Task directions
Copy every record that appears below, exactly as it stands.

Supplied material
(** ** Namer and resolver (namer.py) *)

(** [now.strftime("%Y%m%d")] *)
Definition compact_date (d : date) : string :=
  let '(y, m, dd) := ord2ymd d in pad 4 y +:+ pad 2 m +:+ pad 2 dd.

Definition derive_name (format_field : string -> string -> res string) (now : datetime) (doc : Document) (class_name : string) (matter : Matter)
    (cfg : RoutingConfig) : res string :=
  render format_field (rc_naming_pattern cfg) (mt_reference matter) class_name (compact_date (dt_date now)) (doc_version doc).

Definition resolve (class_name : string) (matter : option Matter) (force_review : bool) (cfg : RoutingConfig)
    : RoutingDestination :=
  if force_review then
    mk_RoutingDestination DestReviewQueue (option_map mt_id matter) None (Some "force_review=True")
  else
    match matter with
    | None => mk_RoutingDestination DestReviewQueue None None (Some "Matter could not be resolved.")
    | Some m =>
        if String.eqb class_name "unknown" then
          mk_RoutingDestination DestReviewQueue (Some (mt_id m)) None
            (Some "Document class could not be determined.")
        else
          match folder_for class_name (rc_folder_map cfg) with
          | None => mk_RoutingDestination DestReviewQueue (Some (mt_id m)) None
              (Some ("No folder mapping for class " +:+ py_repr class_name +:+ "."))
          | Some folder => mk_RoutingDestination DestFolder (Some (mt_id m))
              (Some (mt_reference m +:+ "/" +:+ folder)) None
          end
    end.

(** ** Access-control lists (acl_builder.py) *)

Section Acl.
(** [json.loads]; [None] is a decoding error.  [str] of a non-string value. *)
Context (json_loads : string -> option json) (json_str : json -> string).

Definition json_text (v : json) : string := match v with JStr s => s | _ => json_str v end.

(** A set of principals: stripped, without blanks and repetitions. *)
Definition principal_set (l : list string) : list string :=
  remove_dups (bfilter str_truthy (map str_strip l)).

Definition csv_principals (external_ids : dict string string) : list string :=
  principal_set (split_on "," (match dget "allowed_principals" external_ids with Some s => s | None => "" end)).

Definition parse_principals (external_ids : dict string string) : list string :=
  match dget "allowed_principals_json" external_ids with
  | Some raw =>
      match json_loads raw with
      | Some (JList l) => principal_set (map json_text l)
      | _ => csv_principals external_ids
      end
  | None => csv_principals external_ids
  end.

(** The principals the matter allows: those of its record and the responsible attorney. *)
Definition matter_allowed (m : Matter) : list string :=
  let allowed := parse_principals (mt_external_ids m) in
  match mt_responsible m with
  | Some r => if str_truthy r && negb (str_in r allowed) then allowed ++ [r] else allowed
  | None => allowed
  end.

Solution
(** ** Namer and resolver (namer.py) *)

(** [now.strftime("%Y%m%d")] *)
Definition compact_date (d : date) : string :=
  let '(y, m, dd) := ord2ymd d in pad 4 y +:+ pad 2 m +:+ pad 2 dd.

Definition derive_name (format_field : string -> string -> res string) (now : datetime) (doc : Document) (class_name : string) (matter : Matter)
    (cfg : RoutingConfig) : res string :=
  render format_field (rc_naming_pattern cfg) (mt_reference matter) class_name (compact_date (dt_date now)) (doc_version doc).

Definition resolve (class_name : string) (matter : option Matter) (force_review : bool) (cfg : RoutingConfig)
    : RoutingDestination :=
  if force_review then
    mk_RoutingDestination DestReviewQueue (option_map mt_id matter) None (Some "force_review=True")
  else
    match matter with
    | None => mk_RoutingDestination DestReviewQueue None None (Some "Matter could not be resolved.")
    | Some m =>
        if String.eqb class_name "unknown" then
          mk_RoutingDestination DestReviewQueue (Some (mt_id m)) None
            (Some "Document class could not be determined.")
        else
          match folder_for class_name (rc_folder_map cfg) with
          | None => mk_RoutingDestination DestReviewQueue (Some (mt_id m)) None
              (Some ("No folder mapping for class " +:+ py_repr class_name +:+ "."))
          | Some folder => mk_RoutingDestination DestFolder (Some (mt_id m))
              (Some (mt_reference m +:+ "/" +:+ folder)) None
          end
    end.

(** ** Access-control lists (acl_builder.py) *)

Section Acl.
(** [json.loads]; [None] is a decoding error.  [str] of a non-string value. *)
Context (json_loads : string -> option json) (json_str : json -> string).

Definition json_text (v : json) : string := match v with JStr s => s | _ => json_str v end.

(** A set of principals: stripped, without blanks and repetitions. *)
Definition principal_set (l : list string) : list string :=
  remove_dups (bfilter str_truthy (map str_strip l)).

Definition csv_principals (external_ids : dict string string) : list string :=
  principal_set (split_on "," (match dget "allowed_principals" external_ids with Some s => s | None => "" end)).

Definition parse_principals (external_ids : dict string string) : list string :=
  match dget "allowed_principals_json" external_ids with
  | Some raw =>
      match json_loads raw with
      | Some (JList l) => principal_set (map json_text l)
      | _ => csv_principals external_ids
      end
  | None => csv_principals external_ids
  end.

(** The principals the matter allows: those of its record and the responsible attorney. *)
Definition matter_allowed (m : Matter) : list string :=
  let allowed := parse_principals (mt_external_ids m) in
  match mt_responsible m with
  | Some r => if str_truthy r && negb (str_in r allowed) then allowed ++ [r] else allowed
  | None => allowed
  end.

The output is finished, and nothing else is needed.